I’d heard this was coming down the pike, but I’d not paid close enough attention to get the details. From the story, it sounds like the new law is going in effect around the first of the year, with school boards changing their policies to match some time in the upcoming year. (On the other hand, the text of the law makes it sound like it went into effect at the beginning of the 2007-2008 academic year.)

I think this is a good development. I’ve never seen a conflict over censorship in a high school up close, but I’ve heard enough horror stories to think this is necessary.

As usual, there were some specifics from the article on which I wanted to comment.

OSBA spokeswoman Shannon Priem, whose organization opposed the bill, said the school board association likely will recommend districts put disclaimers on student-produced media.

The disclaimers will say to parents and others, “Don’t blame us for things you disagree with,” Priem said. “Realize we couldn’t do anything about it.”


This is stretching the truth – the law (go here for the text) is pretty clear that the usual rules apply: No inciting others to riot, no libelous statements, no violations of the law, etc. Within those constraints – which have been around for a long time – students are free to print what they want. Furthermore, “nothing” implies the only thing school administrations could have done would have been to censor the paper. Did Priem ever consider suggesting that administrators and school boards actually work with newspapers instead of defaulting to an “us vs. them” position? Apparently not.

Sadly, that is not the only gaffe from the OSBA:

OSBA objected to the bill in part because most school districts are involved in the production of student media, either by paying staff members’ salaries or funding the publications outright.

“The thing is, this is not a newspaper,” Priem said. “This is money that’s being funded by us, the taxpayer. … It’s a tax-supported program.”


This is interesting – one hopes it’s simply a poor choice of words on the part of Priem. Not a newspaper? Try telling that to the students who produce it. That line is certainly not going to endear her (or the OSBA) to students working in publications all over the state.

Furthermore, the implication here is that newspapers have to be funded with private money (like advertising, which many HS newspapers use to cover part of their expenses) to count, which makes no sense whatsoever. Good media theory says that the act of journalism is what makes one a journalist. By extension, I would think the same holds true of a newspaper: Does it fulfill the commonly understood functions of a newspaper? If yes, then it’s almost certainly a newspaper.

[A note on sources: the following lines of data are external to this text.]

(** One round of the loop over the presets. *)
Lemma run_body_spec (self : CliBenchmarkRun StatMapping)
  (preset : Preset) (tasks : list Task)
  (stats : list (text * StatMapping)) (w w' : World)
  (r : result (list (text * StatMapping))) :
  run_body popen self (preset, tasks) stats w = (r, w') ->
  let lp := _get_log_path self (T "run_" ++ name preset) in
  let msg :=
    preset_err_message (get_id (benchmark (benchmark_run self))) preset in
  fs_frame lp (fs w) (fs w')
  /\ exists evs errs,
      trace w' = trace w ++ evs
      /\ stderr w' = stderr w ++ errs
      /\ ((exists log stored,
             r = Return (dict_set stats (name preset)
                           (get_stats (benchmark_run self) log))
             /\ evs = map ok_event tasks ++ [EvStats (name preset) log]
             /\ errs = []
             /\ read_file (fs w') lp = Some stored
             /\ log = universal_newlines stored)
          \/ (exists x,
                r = Raise x /\ phase_result msg tasks (Raise x) evs errs)
          \/ (exists e,
                r = Raise e /\ exn_task e = None /\ tasks = []
                /\ evs = [] /\ errs = [])).
Proof.
  intros H lp msg. unfold run_body in H. cbn [fst snd] in H.
  unfold bind at 1 in H. unfold spinner_write at 1, modify in H.
  set (w0 := add_spinner _ w) in H.
  unfold bind at 1 in H.
  destruct (for_each tasks (preset_body popen self preset) w0)
    as [r1 w1] eqn:E1.
  destruct (phase_loop_spec
              (fun task =>
                 get_id (benchmark (benchmark_run self)) ++ T "(run:"
                   ++ name preset ++ T "): " ++ Shlex.join (args task))
              msg lp tasks w0 w1 r1 E1)
    as (F1 & L1 & evs & errs & T1 & S1 & R1).
  change (fs w0) with (fs w) in F1.
  change (trace w0) with (trace w) in T1.
  change (stderr w0) with (stderr w) in S1.
  destruct r1 as [[]|x].
  2:{ injection H as <- <-. split; [exact F1|].
      exists evs, errs. split; [exact T1|]. split; [exact S1|].
      right. left. exists x. split; [reflexivity|exact R1]. }
  fold lp in H. unfold bind at 1 in H. unfold open_read in H.
  inversion R1; subst evs errs.
  destruct (is_dir (fs w1) lp) eqn:D.
  { injection H as <- <-. split; [exact F1|].
    destruct tasks as [|t ts].
    - exists [], []. split; [exact T1|]. split; [exact S1|].
      right. right. eexists. repeat split.
    - destruct (L1 eq_refl) as [D' _]; [discriminate|]. congruence. }
  destruct (read_file (fs w1) lp) as [stored|] eqn:Rd.
  - unfold bind at 1 in H. unfold modify, ret in H. injection H as <- <-.
    split; [exact F1|].
    exists (map ok_event tasks
              ++ [EvStats (name preset) (universal_newlines stored)]), [].
    cbn [trace stderr fs add_trace].
    split; [rewrite T1, <- app_assoc; reflexivity|].
    split; [exact S1|].
    left. exists (universal_newlines stored), stored.
    repeat split. exact Rd.
  - injection H as <- <-. split; [exact F1|].
    destruct tasks as [|t ts].
    + exists [], []. split; [exact T1|]. split; [exact S1|].
      right. right. eexists. repeat split.
      unfold no_such_directory.
      destruct (not_a_directory (fs w1) lp); reflexivity.
    + destruct (L1 eq_refl) as [_ K]; [discriminate|]. contradiction.
Qed.

Lemma run_loop_spec (self : CliBenchmarkRun StatMapping)
  (presets : list (Preset * list Task)) :
  forall (stats : list (text * StatMapping)) (w w' : World)
         (r : result (list (text * StatMapping))),
    for_fold presets stats (run_body popen self) w = (r, w') ->
    exists evs errs,
      trace w' = trace w ++ evs
      /\ stderr w' = stderr w ++ errs
      /\ run_result (get_stats (benchmark_run self))
           (preset_err_message (get_id (benchmark (benchmark_run self))))
           presets stats r evs errs.
Proof.
  induction presets as [|[preset tasks] rest IH]; intros stats w w' r H.
  - injection H as <- <-. exists [], []. rewrite !app_nil_r.
    repeat split. constructor.
  - cbn [for_fold] in H. unfold bind at 1 in H.
    destruct (run_body popen self (preset, tasks) stats w) as [r1 w1] eqn:E1.
    destruct (run_body_spec _ _ _ _ _ _ _ E1)
      as (_ & evs & errs & T1 & S1 &
          [(log & stored & -> & -> & -> & _)
          |[(x & -> & R1)|(e & -> & He & -> & -> & ->)]]).
    + destruct (IH _ _ _ _ H) as (evs2 & errs2 & T2 & S2 & R2).
      exists ((map ok_event tasks ++ [EvStats (name preset) log]) ++ evs2),
             errs2.
      split; [rewrite T2, T1, <- !app_assoc; reflexivity|].
      split; [rewrite S2, S1, app_nil_r; reflexivity|].
      rewrite <- app_assoc. cbn [app]. constructor. exact R2.
    + injection H as <- <-. exists evs, errs.
      split; [exact T1|]. split; [exact S1|].
      apply run_aborted. exact R1.
    + injection H as <- <-. exists [], [].
      split; [exact T1|]. split; [exact S1|].
      apply run_unreadable. exact He.
Qed.

Lemma start_spec (self : CliBenchmarkRun StatMapping) (w w' : World)
  (r : result (list (text * StatMapping))) :
  start popen self w = (r, w') ->
  exists evs errs,
    trace w' = trace w ++ evs
    /\ stderr w' = stderr w ++ errs
    /\ start_result (get_stats (benchmark_run self))
         (setup_err_message (get_id (benchmark (benchmark_run self))))
         (preset_err_message (get_id (benchmark (benchmark_run self))))
         (setup (benchmark_run self)) (run (benchmark_run self))
         r evs errs.
Proof.
  intros H. unfold start in H.
  unfold bind at 1 in H. unfold spinner_write at 1, modify in H.
  set (w0 := add_spinner _ w) in H.
  unfold bind at 1 in H.
  destruct (for_each (setup (benchmark_run self)) (setup_body popen self) w0)
    as [r1 w1] eqn:E1.
  destruct (phase_loop_spec
              (fun task =>
                 get_id (benchmark (benchmark_run self)) ++ T "(setup): "
                   ++ Shlex.join (args task))
              (setup_err_message (get_id (benchmark (benchmark_run self))))
              (_get_log_path self (T "setup"))
              (setup (benchmark_run self)) w0 w1 r1 E1)
    as (_ & _ & evs & errs & T1 & S1 & R1).
  change (trace w0) with (trace w) in T1.
  change (stderr w0) with (stderr w) in S1.
  destruct r1 as [[]|x].
  - destruct (run_loop_spec _ _ _ _ _ _ H) as (evs2 & errs2 & T2 & S2 & R2).
    inversion R1; subst evs errs.
    exists (map ok_event (setup (benchmark_run self)) ++ evs2), errs2.
    split; [rewrite T2, T1, <- app_assoc; reflexivity|].
    split; [rewrite S2, S1, app_nil_r; reflexivity|].
    apply start_ran. exact R2.
  - injection H as <- <-. exists evs, errs.
    split; [exact T1|]. split; [exact S1|].
    apply start_setup_aborted. exact R1.
Qed.

End Sequencer.

(** ** How runs end *)

Lemma failure_of_exception (task : Task) (outcome : result Z) :
  outcome <> Return 0%Z ->
  failure_of task outcome = Some (exception_for task outcome).
Proof.
  intros N. destruct outcome as [code|e]; simpl; [|reflexivity].
  destruct (Z.eqb code 0) eqn:E; [|reflexivity].
  apply Z.eqb_eq in E. subst. contradiction.
Qed.

Lemma ok_event_not_failure (tasks : list Task) (task : Task)
  (outcome : result Z) (x : exn) :
  In (EvTask task outcome) (map ok_event tasks) ->
  failure_of task outcome = Some x -> False.
Proof.
  intros Hin Hf. apply in_map_iff in Hin. destruct Hin as (t & E & _).
  unfold ok_event in E. injection E as -> <-. discriminate Hf.
Qed.

Lemma phase_failed_event (msg : Task -> text) (tasks : list Task)
  (r : result unit) (evs : list Event) (errs : list text)
  (task : Task) (outcome : result Z) (x : exn) :
  phase_result msg tasks r evs errs ->
  In (EvTask task outcome) evs ->
  failure_of task outcome = Some x ->
  r = Raise x
  /\ (exists earlier, evs = earlier ++ [EvTask task outcome])
  /\ errs = [msg task] /\ In task tasks.
Proof.
  intros R Hin Hf. inversion R; subst.
  - exfalso. eapply ok_event_not_failure; eassumption.
  - apply in_app_or in Hin. destruct Hin as [Hin|[E|[]]].
    + exfalso. eapply ok_event_not_failure; eassumption.
    + injection E as -> ->.
      assert (x0 = x) by congruence. subst x0.
      repeat split; eauto. apply in_or_app. right. left. reflexivity.
Qed.

Lemma run_failed_event {V} (get : text -> V) (msg : Preset -> Task -> text)
  (presets : list (Preset * list Task)) (stats : list (text * V))
  (r : result (list (text * V))) (evs : list Event) (errs : list text)
  (task : Task) (outcome : result Z) (x : exn) :
  run_result get msg presets stats r evs errs ->
  In (EvTask task outcome) evs ->
  failure_of task outcome = Some x ->
  r = Raise x
  /\ (exists earlier, evs = earlier ++ [EvTask task outcome])
  /\ exists preset tasks,
      In (preset, tasks) presets /\ In task tasks
      /\ errs = [msg preset task].
Proof.
  intros R. induction R as
      [stats|preset tasks rest stats log r evs errs R IH
      |preset tasks rest stats y evs errs P|preset rest stats e He];
    intros Hin Hf.
  - destruct Hin.
  - apply in_app_or in Hin. destruct Hin as [Hin|[E|Hin]].
    + exfalso. eapply ok_event_not_failure; eassumption.
    + discriminate E.
    + destruct (IH Hin Hf) as (-> & (earlier & ->) & p & ts & I1 & I2 & ->).
      split; [reflexivity|]. split.
      * exists (map ok_event tasks ++ EvStats (name preset) log :: earlier).
        rewrite <- app_assoc. reflexivity.
      * exists p, ts. repeat split; auto. right. exact I1.
  - destruct (phase_failed_event _ _ _ _ _ _ _ _ P Hin Hf)
      as (E & L & -> & I).
    injection E as ->.
    split; [reflexivity|]. split; [exact L|].
    exists preset, tasks. repeat split; auto. left. reflexivity.
  - destruct Hin.
Qed.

OSU’s Frank Ragulsky says something pretty smart:

Frank Ragulsky, director of student media at Oregon State University, said the law better defines the role schools ought to play.

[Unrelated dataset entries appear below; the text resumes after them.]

(* ===== verification/_CoqProject ===== *)
-Q . S2P
Prelude.v
GoStd.v
Ledger.v
LoanAccounting.v
SyndicateAccounting.v
Calculation.v
Underwriting.v
CreditEvidence.v
PaymentTypes.v
AllocationMode.v
Allocation.v
AllocationAccounting.v
PaymentAccounting.v
CrossChainTypes.v
Message.v
MessageRegistry.v
MessageStore.v
CrossChainAccounting.v
Reconciliation.v
Provider.v
Recovery.v
ChainTypes.v
Payment.v
Rlp.v
Gateway.v
EvmProof.v
Trie.v
Indexer.v
SettlementDigest.v
SettlementTypes.v
SettlementStore.v
Settlement.v
SettlementMachine.v
SettlementRefinement.v
SettlementRuns.v
SettlementSample.v
PaymentSettlement.v
SettlementAccounting.v
SettlementBooks.v
SettlementBooksSample.v
SettlementRepository.v
Projector.v
ProjectorInvariant.v
ProjectorSafety.v
ProjectorEvidence.v
ProjectorRestore.v
ProjectorSample.v
Worker.v
WorkerActions.v
WorkerFlow.v
WorkerImport.v
WorkerEvidence.v
WorkerRun.v
WorkerSample.v
SqlStore.v
SqlEvidence.v
SqlDatabase.v
SqlHistory.v
SqlStoreRuns.v
SqlEvidenceFacts.v
SqlSample.v
WorkerDatabase.v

“I think what it does is it places the educational part on the school, which is to inform students that they can’t be irresponsible,” he said.

“And I think it makes clear for administrators, principals, school districts and advisers the roles that they have in helping students learn their rights and responsibilities.”


Placing Ragulsky’s comment (a comment I am not touching with a ten foot pole given the Baro’s recent history of avoiding any and all responsibility for their actions) next to Priem’s further makes Priem look the fool – Ragulsky is pushing for schools to teach responsibility. How could Priem or the OSBA possibly oppose that, you ask?

My conclusion? Teaching students to be responsible means giving them the power to fuck up, sometimes in monumental ways. There’s no avoiding that – nor should there be. If the school administrations have any responsibility, it’s to ameliorate the damage that occurs when students do make mistakes, and to – as Ragulsky suggests – help students learn about rights and responsibilities.

Mistakes can be fantastic opportunities for learning. Why does the OSBA sound so nervous about this?

Note: The Student Press Law Center sounds like a great resource. Check it out.